Collection entries:
————
(** ** Keys of a document *)

Lemma json_get_cons e m k : json_get (VObject (e :: m)) k = if decide (e.1 = k) then Some e.2 else json_get (VObject m) k.
Proof. cbn. destruct (decide (e.1 = k)); [done|]. by destruct (list_find _ m) as [[]|]. Qed.

Definition replace_key (k : str) (x : Value) (e : str * Value) : str * Value := if bool_decide (e.1 = k) then (k, x) else e.
Lemma replace_key_same k x m : is_Some (json_get (VObject m) k) → json_get (VObject (replace_key k x <$> m)) k = Some x.
Proof.
  induction m as [|e m IH]; [by intros []|]. rewrite fmap_cons, !json_get_cons. assert (replace_key k x e = if decide (e.1 = k) then (k, x) else e) as -> by (unfold replace_key; by case_bool_decide; destruct (decide (e.1 = k))).
  destruct (decide (e.1 = k)) as [He|He]; cbn [fst snd]; [by rewrite decide_True|]. by rewrite decide_False.
Qed.
Lemma replace_key_other k x m k' : k' ≠ k → json_get (VObject (replace_key k x <$> m)) k' = json_get (VObject m) k'.
Proof.
  intros Hne. induction m as [|e m IH]; [done|]. rewrite fmap_cons, !json_get_cons, IH. unfold replace_key. case_bool_decide as He; [|done]. cbn [fst snd]. by rewrite !decide_False by congruence.
Qed.
Lemma append_key m k x k' : json_get (VObject m) k = None → json_get (VObject (m ++ [(k, x)])) k' = if decide (k = k') then Some x else json_get (VObject m) k'.
Proof.
  induction m as [|e m IH]; intros Hn; cbn [app]; [by rewrite json_get_cons|]. rewrite json_get_cons in Hn. rewrite !json_get_cons. destruct (decide (e.1 = k)); [done|]. rewrite IH by done. by destruct (decide (e.1 = k')), (decide (k = k')); congruence.
Qed.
————
» To do
Print exactly the lines from the beginning of the entries through the line with "induction m as [|e m IH]; [by". Output nothing more.

» Task solution
(** ** Keys of a document *)

Lemma json_get_cons e m k : json_get (VObject (e :: m)) k = if decide (e.1 = k) then Some e.2 else json_get (VObject m) k.
Proof. cbn. destruct (decide (e.1 = k)); [done|]. by destruct (list_find _ m) as [[]|]. Qed.

Definition replace_key (k : str) (x : Value) (e : str * Value) : str * Value := if bool_decide (e.1 = k) then (k, x) else e.
Lemma replace_key_same k x m : is_Some (json_get (VObject m) k) → json_get (VObject (replace_key k x <$> m)) k = Some x.
Proof.
  induction m as [|e m IH]; [by intros []|]. rewrite fmap_cons, !json_get_cons. assert (replace_key k x e = if decide (e.1 = k) then (k, x) else e) as -> by (unfold replace_key; by case_bool_decide; destruct (decide (e.1 = k))).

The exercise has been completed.